_ASSIGNMENT_
Give back, exactly as written, the lines from the beginning of the listing through the one that contains "(b + unsigned_offset), unsigned_length)".

_PROVIDED DATA_

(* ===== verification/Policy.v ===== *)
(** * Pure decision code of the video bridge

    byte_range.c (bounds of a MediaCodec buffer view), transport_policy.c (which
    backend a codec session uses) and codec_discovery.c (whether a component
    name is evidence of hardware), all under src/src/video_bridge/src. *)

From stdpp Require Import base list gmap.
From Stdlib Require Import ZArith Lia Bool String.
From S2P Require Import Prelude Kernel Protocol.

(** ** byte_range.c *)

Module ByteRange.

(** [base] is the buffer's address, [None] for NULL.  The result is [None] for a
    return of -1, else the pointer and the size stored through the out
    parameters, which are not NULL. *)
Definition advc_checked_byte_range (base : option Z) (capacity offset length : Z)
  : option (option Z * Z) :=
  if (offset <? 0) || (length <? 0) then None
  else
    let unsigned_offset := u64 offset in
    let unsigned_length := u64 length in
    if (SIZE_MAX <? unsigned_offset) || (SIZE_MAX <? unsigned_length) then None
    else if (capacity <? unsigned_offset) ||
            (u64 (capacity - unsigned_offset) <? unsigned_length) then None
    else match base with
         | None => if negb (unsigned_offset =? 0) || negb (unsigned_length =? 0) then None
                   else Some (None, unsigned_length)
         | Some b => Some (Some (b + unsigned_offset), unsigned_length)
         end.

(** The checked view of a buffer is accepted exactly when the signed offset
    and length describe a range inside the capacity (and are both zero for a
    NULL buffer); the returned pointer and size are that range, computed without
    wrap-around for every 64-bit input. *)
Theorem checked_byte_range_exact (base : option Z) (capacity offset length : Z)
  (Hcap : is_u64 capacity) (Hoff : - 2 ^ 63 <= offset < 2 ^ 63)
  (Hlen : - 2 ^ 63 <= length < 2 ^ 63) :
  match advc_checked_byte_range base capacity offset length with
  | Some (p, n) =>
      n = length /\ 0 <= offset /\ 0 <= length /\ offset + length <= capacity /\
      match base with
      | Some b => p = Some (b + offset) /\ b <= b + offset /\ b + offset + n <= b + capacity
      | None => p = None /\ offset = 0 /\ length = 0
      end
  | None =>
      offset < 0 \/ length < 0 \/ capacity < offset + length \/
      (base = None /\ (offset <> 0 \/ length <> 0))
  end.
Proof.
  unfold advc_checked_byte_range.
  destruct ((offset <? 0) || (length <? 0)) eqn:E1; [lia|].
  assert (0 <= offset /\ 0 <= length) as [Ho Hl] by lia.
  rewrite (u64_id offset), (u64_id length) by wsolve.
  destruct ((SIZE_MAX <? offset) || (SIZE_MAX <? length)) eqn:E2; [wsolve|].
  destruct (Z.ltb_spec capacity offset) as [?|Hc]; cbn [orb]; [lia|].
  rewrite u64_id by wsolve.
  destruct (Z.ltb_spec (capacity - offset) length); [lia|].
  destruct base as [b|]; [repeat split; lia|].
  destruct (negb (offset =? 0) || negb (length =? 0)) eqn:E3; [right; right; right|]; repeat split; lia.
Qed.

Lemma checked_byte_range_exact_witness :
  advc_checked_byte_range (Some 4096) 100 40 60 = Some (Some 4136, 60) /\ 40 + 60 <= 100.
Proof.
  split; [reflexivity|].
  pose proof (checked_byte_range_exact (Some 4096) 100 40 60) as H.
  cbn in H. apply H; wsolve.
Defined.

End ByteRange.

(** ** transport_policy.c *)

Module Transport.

_ANSWER SECTION_
(* ===== verification/Policy.v ===== *)
(** * Pure decision code of the video bridge

    byte_range.c (bounds of a MediaCodec buffer view), transport_policy.c (which
    backend a codec session uses) and codec_discovery.c (whether a component
    name is evidence of hardware), all under src/src/video_bridge/src. *)

From stdpp Require Import base list gmap.
From Stdlib Require Import ZArith Lia Bool String.
From S2P Require Import Prelude Kernel Protocol.

(** ** byte_range.c *)

Module ByteRange.

(** [base] is the buffer's address, [None] for NULL.  The result is [None] for a
    return of -1, else the pointer and the size stored through the out
    parameters, which are not NULL. *)
Definition advc_checked_byte_range (base : option Z) (capacity offset length : Z)
  : option (option Z * Z) :=
  if (offset <? 0) || (length <? 0) then None
  else
    let unsigned_offset := u64 offset in
    let unsigned_length := u64 length in
    if (SIZE_MAX <? unsigned_offset) || (SIZE_MAX <? unsigned_length) then None
    else if (capacity <? unsigned_offset) ||
            (u64 (capacity - unsigned_offset) <? unsigned_length) then None
    else match base with
         | None => if negb (unsigned_offset =? 0) || negb (unsigned_length =? 0) then None
                   else Some (None, unsigned_length)
         | Some b => Some (Some (b + unsigned_offset), unsigned_length)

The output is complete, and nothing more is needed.